----- EXERCISE DATA
(* ===== verification/BodyStream.v ===== *)
(** * BodyStream: reading fields out of a large JSON body

    Models src/crates/mcp-server/src/tools/body_stream.rs: the tree of requested
    paths, the visitors that walk a JSON document once, redact it as they go and
    keep only what a path selects, the limits on what is kept, and
    [extract_json_paths] with the check of the bytes that comes before.

    The deserializer shows the visitors a tree in which repeated keys of an
    object are all present; an error of its own ends the walk.  The errors of
    the visitors are texts; what was kept so far is dropped with them. *)

From S2P Require Import Prelude Str JsonPath Rewrite Utf8 TextSearch Redaction RedactedSearch BodyPaths.

(** ** Definitions: limits *)

Definition MAX_JSON_PATH_SCAN_BYTES : Z := 64 * 1024 * 1024.
Definition ROOT_PATH_SCAN_BYTES : Z := 8 * 1024 * 1024.
Definition MAX_EXTRACTED_VALUE_BYTES : Z := 64 * 1024.
Definition MAX_JSON_PATH_MATCHES : nat := 256.
Definition MAX_EXTRACTED_RESULT_BYTES : Z := 960 * 1024.
Definition MAX_SUMMARY_KEYS : nat := 32.
Definition MAX_SUMMARY_ITEMS : nat := 16.
Definition MAX_SUMMARY_KEY_CHARS : nat := 64.
Definition MAX_SUMMARY_BYTES : Z := 4 * 1024.

Definition usize_add (a b : Z) : Z := sat_add usize_max a b.

(** ** Definitions: the tree of paths *)

(** Maps from keys and from indices are looked up only. *)
Inductive PathNode : Type :=
  mkNode (terminals : list nat) (keys : list (str * PathNode)) (indices : list (Z * PathNode))
    (wildcard : option PathNode).

Definition default_node : PathNode := mkNode [] [] [] None.
Definition terminals (n : PathNode) : list nat := let '(mkNode t _ _ _) := n in t.
Definition node_keys (n : PathNode) : list (str * PathNode) := let '(mkNode _ k _ _) := n in k.
Definition node_indices (n : PathNode) : list (Z * PathNode) := let '(mkNode _ _ i _) := n in i.
Definition node_wildcard (n : PathNode) : option PathNode := let '(mkNode _ _ _ w) := n in w.

Definition has_routes (n : PathNode) : bool :=
  negb (bool_decide (length (node_keys n) = 0%nat)) || negb (bool_decide (length (node_indices n) = 0%nat))
  || match node_wildcard n with Some _ => true | None => false end.
Definition has_terminals (n : PathNode) : bool := negb (bool_decide (terminals n = [])).

Section Maps.
Context {K : Type} `{EqDecision K}.

(** [BTreeMap::get] *)
Fixpoint map_get {V} (k : K) (l : list (K * V)) : option V :=
  match l with
  | [] => None
  | (k', v) :: l => if decide (k' = k) then Some v else map_get k l
  end.

(** [map.entry(k).or_default()], then a change of the entry *)
Fixpoint map_entry {V} (k : K) (or_default : V) (f : V → V) (l : list (K * V)) : list (K * V) :=
  match l with
  | [] => [(k, f or_default)]
  | (k', v) :: l => if decide (k' = k) then (k', f v) :: l else (k', v) :: map_entry k or_default f l
  end.
End Maps.

(** The inner loop of [build_path_tree] *)
Fixpoint add_path (path_index : nat) (path : list JsonPathSegment) (node : PathNode) : PathNode :=
  let '(mkNode t k i w) := node in
  match path with
  | [] => mkNode (t ++ [path_index]) k i w
  | Key key :: path => mkNode t (map_entry key default_node (add_path path_index path) k) i w
  | Index index :: path => mkNode t k (map_entry index default_node (add_path path_index path) i) w
  | Wildcard :: path => mkNode t k i (Some (add_path path_index path (default default_node w)))
  end.

Fixpoint add_paths (path_index : nat) (segments : list (list JsonPathSegment)) (root : PathNode) : PathNode :=
  match segments with
  | [] => root
  | path :: segments => add_paths (S path_index) segments (add_path path_index path root)
  end.

Definition build_path_tree (segments : list (list JsonPathSegment)) : PathNode := add_paths 0 segments default_node.

Definition collect_terminals (nodes : list PathNode) : list nat :=
  dedup (sort_by Nat.leb (concat (map terminals nodes))).

Definition option_list {A} (o : option A) : list A := match o with Some x => [x] | None => [] end.

Definition child_nodes_for_key (nodes : list PathNode) (key : str) : list PathNode :=
  concat (map (fun node => option_list (map_get key (node_keys node)) ++ option_list (node_wildcard node)) nodes).

Definition child_nodes_for_index (nodes : list PathNode) (index : Z) : list PathNode :=
  concat (map (fun node => option_list (map_get index (node_indices node)) ++ option_list (node_wildcard node)) nodes).

(** ** Definitions: the interface *)

Class JsonSource (number : Type) := {
  (** [Number::from] of an unsigned integer *)
  of_usize : Z → number;
  (** serde_json on a reader: the tree shown to the visitor, or the message of
      the error that stops it (or follows it) *)
  json_from_reader : Reader → result (value number) str;
  (** the message of an error a visitor raises, with its place in the text *)
  custom_error : Reader → str → str;
  custom_error_contains r message : contains (custom_error r message) message = true;
  (** the pieces in which a reader hands out its bytes *)
  chunks : Reader → list bytes;
  chunks_concat r : concat (chunks r) = available r;
  chunks_nonempty r : Forall (fun c => c ≠ []) (chunks r)
}.

(** ** Definitions: what is kept *)

Section Capture.
Context {number : Type} `{RedactionEnv number} `{!JsonSource number} (self : Redactor) (raw : bool).

Record CapturedValue := {
  cv_value : value number; cv_type : str; cv_summary : option (value number); cv_truncated : bool;
  cv_size : Z; cv_already_redacted : bool
}.

Definition ignored : CapturedValue :=
  {| cv_value := Null; cv_type := lit "null"; cv_summary := None; cv_truncated := false; cv_size := 0;
     cv_already_redacted := false |}.

Record CapturedMatch := {
  cm_path : str; cm_value : value number; cm_summary : option (value number); cm_type : str; cm_truncated : bool
}.

(** The mutable part of the state; [raw] and the redactor do not change. *)
Record ExtractionState := {
  slots : list (list CapturedMatch); path_limited : list bool; omitted_paths : gset nat;
  redacted_fields : gset str; result_bytes : Z; result_limited : bool
}.

Definition new_state (path_count : nat) : ExtractionState :=
  {| slots := replicate path_count []; path_limited := replicate path_count false; omitted_paths := ∅;
     redacted_fields := ∅; result_bytes := 0; result_limited := false |}.

Definition json_len (v : value number) : Z := len (to_string v).

Definition match_storage_bytes (m : CapturedMatch) : Z :=
  usize_add (usize_add (usize_add (usize_add (json_len (cm_value m))
    (match cm_summary m with Some summary => json_len summary | None => 0 end))
    (len (cm_path m))) (len (cm_type m))) 64.

Definition same_path (m n : CapturedMatch) : bool := bool_decide (cm_path n = cm_path m).

Definition with_slot (st : ExtractionState) (path_index : nat) (slot : list CapturedMatch) (bytes_ : Z)
    : ExtractionState :=
  {| slots := <[path_index := slot]> (slots st); path_limited := path_limited st; omitted_paths := omitted_paths st;
     redacted_fields := redacted_fields st; result_bytes := bytes_; result_limited := result_limited st |}.

(** [path_limited\[path_index\] = true] *)
Definition limit_path (st : ExtractionState) (path_index : nat) : ExtractionState :=
  {| slots := slots st; path_limited := <[path_index := true]> (path_limited st); omitted_paths := omitted_paths st;
     redacted_fields := redacted_fields st; result_bytes := result_bytes st; result_limited := result_limited st |}.

(** A match that does not fit in the result *)
Definition omit (st : ExtractionState) (path_index : nat) : ExtractionState :=
  let st := limit_path st path_index in
  {| slots := slots st; path_limited := path_limited st; omitted_paths := omitted_paths st ∪ {[path_index]};
     redacted_fields := redacted_fields st; result_bytes := result_bytes st; result_limited := true |}.

(** A path index is always the index of a slot ([capture_slots] in
    BodyStreamFacts). *)
Definition push_match (st : ExtractionState) (m : CapturedMatch) (path_index : nat) : ExtractionState :=
  let captured_bytes := match_storage_bytes m in
  match slots st !! path_index with
  | None => st
  | Some slot =>
      match find_first (same_path m) slot with
      | Some existing =>
          let previous_bytes := match_storage_bytes existing in
          let next_bytes := usize_add (sat_sub (result_bytes st) previous_bytes) captured_bytes in
          if MAX_EXTRACTED_RESULT_BYTES <? next_bytes then
            with_slot (omit st path_index) path_index (List.filter (fun n => negb (same_path m n)) slot)
              (sat_sub (result_bytes st) previous_bytes)
          else with_slot st path_index (upsert (same_path m) m slot) next_bytes
      | None =>
          if (MAX_JSON_PATH_MATCHES <=? length slot)%nat then limit_path st path_index
          else if MAX_EXTRACTED_RESULT_BYTES <? usize_add (result_bytes st) captured_bytes then omit st path_index
          else with_slot st path_index (slot ++ [m]) (usize_add (result_bytes st) captured_bytes)
      end
  end.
----------
Beginning at the line with "Definition has_terminals (n" and ending at the line with "[(k, f or_default)]", reproduce each line of the data above exactly, and add no other lines.

Definition has_terminals (n : PathNode) : bool := negb (bool_decide (terminals n = [])).

Section Maps.
Context {K : Type} `{EqDecision K}.

(** [BTreeMap::get] *)
Fixpoint map_get {V} (k : K) (l : list (K * V)) : option V :=
  match l with
  | [] => None
  | (k', v) :: l => if decide (k' = k) then Some v else map_get k l
  end.

(** [map.entry(k).or_default()], then a change of the entry *)
Fixpoint map_entry {V} (k : K) (or_default : V) (f : V → V) (l : list (K * V)) : list (K * V) :=
  match l with
  | [] => [(k, f or_default)]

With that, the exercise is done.